Prevention of plague is based on control of rodents and vectors. In areas where natural foci exist, continued surveillance for plague cases and epizootic plague activity is important. Resistant species, such as dogs and coyotes, may be used as sentinels by checking antibody titers. Insecticides should be used to control insect populations, and these should be applied prior to or simultaneously with methods to eradicate rodent reservoir populations. Preventing contact between domestic hosts and wild rodent sources of infection is also important. Cats and dogs should be kept indoors and food and shelter should be denied to rats or wild rodents around residences and recreational areas. Pets should be regularly defleaed.
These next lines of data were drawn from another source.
Lemma attach_ok_kept n gid dflt b o n' :
  attach_ok (nic_Groups n) gid dflt b o ->
  (match o with Some gs => forall i, attached (nic_Groups n') i <-> i ∈ gs | None => n' = n end) ->
  (attached (nic_Groups n') gid <-> b = true) /\
  (forall g, g ∈ nic_Groups n -> is_nephe g = true -> gi_GroupId g <> gid -> attached (nic_Groups n') (gi_GroupId g)) /\
  (nic_Groups n <> [] -> nic_Groups n' <> []).
Proof.
  destruct o as [gs|]; simpl; [|intros Hok ->].
  - intros (H1 & H2 & H3 & _) Ha. split; [by rewrite Ha|]. split; [intros; rewrite Ha; auto|].
    intros _ Hnil. apply set_choose_L in H2 as [i Hi]. apply Ha in Hi. rewrite Hnil in Hi. by apply not_elem_of_nil in Hi.
  - split; [done|]. split; [|done]. intros g Hg _ _. apply list_elem_of_fmap. eauto.
Qed.

(** An interface before and after the members of the group [gid] were set. *)
Definition member_after (id : CloudResourceID) (gid : string) (members : list CloudResource) (n n' : NetworkInterface) : Prop :=
  nic_Id n' = nic_Id n /\ nic_VpcId n' = nic_VpcId n /\ nic_Attachment n' = nic_Attachment n /\
  match nic_Attachment n with
  | Some (Some instance) =>
      if decide (nic_VpcId n = cid_Vpc id) then
        (attached (nic_Groups n') gid <-> nic_is_member members instance n = true) /\
        (forall g, g ∈ nic_Groups n -> is_nephe g = true -> gi_GroupId g <> gid -> attached (nic_Groups n') (gi_GroupId g)) /\
        (nic_Groups n <> [] -> nic_Groups n' <> [])
      else n' = n
  | _ => n' = n
  end.
(* ===== verification/Enforcement.v ===== *)
(** * From group events to EC2

    The reconciler and the AWS plug-in together: the requests the reconciler makes
    are served by the plug-in ([aws_serve]), and what they leave in EC2 is what the
    reconciler knows of its groups. *)

From stdpp Require Import base strings list gmap.
From Stdlib Require Import ZArith.
From S2P Require Import Prelude GoStrings GoNet SecurityGroup NPState NPGroups NPController NPInvariants NPMembers NPTheorems NPHistory.
From S2P Require Import AwsModel AwsSecurity AwsTheorems AwsLaws AwsView.

#[local] Open Scope string_scope.

Section Enforcement.
Context {IXC : CacheIndexer} {RNG : MapRange} {E : EC2} {L : EC2Laws E}.

(** A request of the reconciler, served by the plug-in. *)
Definition aws_serve (accounts : list Account) (q : CloudRequest) : AM unit :=
  match q with
  | NPState.CreateSecurityGroup id mo => CreateSecurityGroup accounts id mo;; mret tt
  | NPState.DeleteSecurityGroup id mo => DeleteSecurityGroup accounts id mo
  | NPState.UpdateSecurityGroupMembers id ms mo => UpdateSecurityGroupMembers accounts id ms mo
  | NPState.UpdateSecurityGroupRules id ing eg => UpdateSecurityGroupRules accounts id ing eg
  end.

(** The last of the requests for members, found at a place of the log. *)
Lemma last_members_request_at l pre c post ms op :
  member_request l c = Some (ms, op) -> (forall c', c' ∈ post -> member_request l c' = None) ->
  last_members_request l (pre ++ c :: post)%list = Some (ms, op).
Proof.
  intros Hc Hpost. change (c :: post)%list with ([c] ++ post)%list. rewrite app_assoc.
  rewrite last_members_request_other by done. unfold last_members_request. rewrite omap_app'. csimpl.
  rewrite Hc. by rewrite last_snoc.
Qed.


End Enforcement.

(** ** A sample

    The members of the group of [grown] in an account where the first machine is
    not yet in the group and a third one still is. *)

#[local] Existing Instance map_indexer.
#[local] Existing Instance map_to_list_range.
#[local] Existing Instance SimEC2.

Definition ag_id : CloudResourceID := mkCloudResourceID "ag" "vpc1".
Definition sg_ag : Ec2SecurityGroup := mkEc2SG "sg-9" (GetCloudName ag_id true) "vpc1" [] [].
Definition ag_nic (id instance : string) (groups : list GroupIdentifier) : NetworkInterface :=
  mkNic id "vpc1" groups (Some (Some instance)).
Definition ag_cloud : AwsState :=
  mkAwsState (mkSim [sg_default; sg_ag]
    [ag_nic "eni-1" "id-vm1" [mkGroupIdentifier "sg-0" "default"];
     ag_nic "eni-2" "id-vm2" [mkGroupIdentifier "sg-9" (GetCloudName ag_id true)];
     ag_nic "eni-3" "id-vm3" [mkGroupIdentifier "sg-9" (GetCloudName ag_id true)]] 3 : @Cloud SimEC2) ∅.

Lemma ag_cloud_ok : cloud_ok ag_cloud ag_id true "sg-9".
Proof.
  split.
  - apply (bool_decide_unpack _). vm_compute. exact I.
  - intros n [->|[->|[->|?%not_elem_of_nil]%elem_of_cons]%elem_of_cons]%elem_of_cons _; [| | |done];
      apply (bool_decide_unpack _); vm_compute; exact I.
  - intros n [->|[->|[->|?%not_elem_of_nil]%elem_of_cons]%elem_of_cons]%elem_of_cons _ g; [| | |done];
      intros ->%list_elem_of_singleton; split; done.
  - intros sg [->|[->|?%not_elem_of_nil]%elem_of_cons]%elem_of_cons _; done.
  - intros d [?|(sg & [->|[->|?%not_elem_of_nil]%elem_of_cons]%elem_of_cons & _ & Hn & <-)]; done.
Qed.

Definition grown_request : CloudCall :=
  mkCall 1%positive (NPState.UpdateSecurityGroupMembers ag_id (sg_members grown_group) true) ReportByMembers.

Definition ag_cloud_after : AwsState := final (aws_serve [account] (call_req grown_request) ag_cloud).

Lemma grown_request_served : aws_serve [account] (call_req grown_request) ag_cloud = Some (inr tt, ag_cloud_after).
Proof. vm_compute. reflexivity. Qed.

(* ===== verification/AzureSecurity.v ===== *)
(** * The Azure plug-in: security groups

    Model of [azure_security.go], [azure_nsg.go], [azure_asg.go] and
    [azure_network_interfaces.go].  One network security group (NSG) per virtual
    network holds the rules of all appliedTo groups; every group has an
    application security group (ASG) its members are in.

    The goroutines of [processNsgAttachDetachConcurrently] and
    [processAsgAttachDetachConcurrently] update one interface each: they are run
    one after the other.  The channel they send on is closed when as many of
    them are done as there are identifiers, not interfaces found. *)

From stdpp Require Import base strings list gmap.
From Stdlib Require Import Ascii ZArith Lia.
From S2P Require Import Prelude GoStrings SecurityGroup AwsConverters AzureModel AzureRules AzureQuery VirtualMachine.

#[local] Open Scope string_scope.
#[local] Open Scope Z_scope.

(** ** The compute service of an account *)

Record azureAccountConfig := mkAzureAccount {
  aac_SubscriptionID : string;
  aac_TenantID : string;
  aac_region : string
}.

(** [computeResourcesCacheSnapshot], as far as the security code reads it: the
    virtual networks, and the peers of each as identifier, destination and
    source prefix. *)
Record computeResourcesCacheSnapshot := mkComputeSnapshot {
  csn_vnetIDs : gset string;
  csn_vnetPeers : gmap string (list (string * string * string))
}.
Record computeServiceConfig := mkComputeService {
  comp_accountName : string;
  comp_credentials : azureAccountConfig;
  comp_snapshot : option computeResourcesCacheSnapshot;
  comp_computeFilters : gmap string (list string)
}.
Record AzAccount := mkAzAccount { azacc_name : string; azacc_compute : azError + computeServiceConfig }.

Definition getCachedVnetIDs (cfg : computeServiceConfig) : gset string :=
  match comp_snapshot cfg with None => ∅ | Some s => csn_vnetIDs s end.

Definition getVnetPeers (cfg : computeServiceConfig) (vnetID : string) : list (string * string * string) :=
  match comp_snapshot cfg with
  | None => []
  | Some s => default [] (csn_vnetPeers s !! vnetID)
  end.

(** Some peer of the network is managed, too. *)
Definition ifPeerProcessing (cfg : computeServiceConfig) (vnetID : string) : bool :=
  existsb (fun p => bool_decide (p.1.1 ∈ getCachedVnetIDs cfg)) (getVnetPeers cfg vnetID).

Fixpoint getVnetAccount (accounts : list AzAccount) (vpcID : string) : option AzAccount :=
  match accounts with
  | [] => None
  | acc :: accounts =>
      match azacc_compute acc with
      | inl _ => getVnetAccount accounts vpcID
      | inr cfg =>
          if decide (ToLower vpcID ∈ getCachedVnetIDs cfg) then Some acc else getVnetAccount accounts vpcID
      end
  end.

(** The name of the NSG of a virtual network: the last element of the
    identifier makes it differ from those of other networks. *)
Definition perVnetNsgName (vnetID : string) : string :=
  GetCloudName (mkCloudResourceID appliedToSecurityGroupNamePerVnet vnetID) false +:+ "-" +:+
  default "" (last (Split "/"%char vnetID)).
A US-licensed vaccine was discontinued in 1999 and is no longer available. In other parts of the world killed vaccines and live, attenuated plague vaccines are available. Seven days of postexposure prophylaxis (doxycycline, ciprofloxacin, or chloramphenicol) is recommended for asymptomatic individuals having close (less than 2 meters) contact with plague victims.

Treatment

Historically, the treatment of choice for bubonic, septicemic, and pneumonic plague has been streptomycin; however, this drug is no longer readily available. Alternatives include gentamicin, doxycycline, ciprofloxacin, and chloramphenicol.

Infection control

For animals and humans, plague is a reportable disease in the United States. Local and state health departments, federal animal health officials, and the CDC's National Center for Infectious Diseases, Meningitis and Special Pathogens Branch should immediately be notified of any suspected cases. In addition, diagnostic laboratories should be informed that plague is a possible diagnosis when specimens are submitted, to ensure that safe processing protocols are followed.

Patients should be isolated during the first 48 to 72 hours of antibiotic treatment and until clinical improvement occurs. Strict isolation precautions should be followed for patients with pneumonic plague, along with disinfection of clothing, and management of contacts. Available evidence suggests that human-to-human transmission of plague occurs via respiratory droplets; therefore, routine barrier precautions (surgical gowns, gloves, eye protection, and masks) should be followed.

Bodies of animal and human patients that have died following infection with Y. pestis should also be handled with care. Contact with remains should be limited to trained personnel, and necropsy or autopsy procedures that are likely to generate aerosols (such as bone sawing) should not be performed.

Decontamination

Y. pestis is sensitive to sunlight and heat and does not survive for long periods outside a host. A household bleach solution, with a contact time of 30 minutes, may be used effectively for decontamination prior to normal cleaning. Organic material will quickly denature a bleach solution; therefore, if organic material is present, cleaning should precede decontamination.

Use of plague as a biological weapon

Plague resulting from aerosolization of Y. pestis is of most concern when considering the use of plague as a biological weapon. The first indication of an attack would most likely be a sudden outbreak of severe pneumonia and sepsis. The presence of hemoptysis in previously healthy patients with fever, cough, shortness of breath, chest pain, and rapid death would suggest the possibility of plague.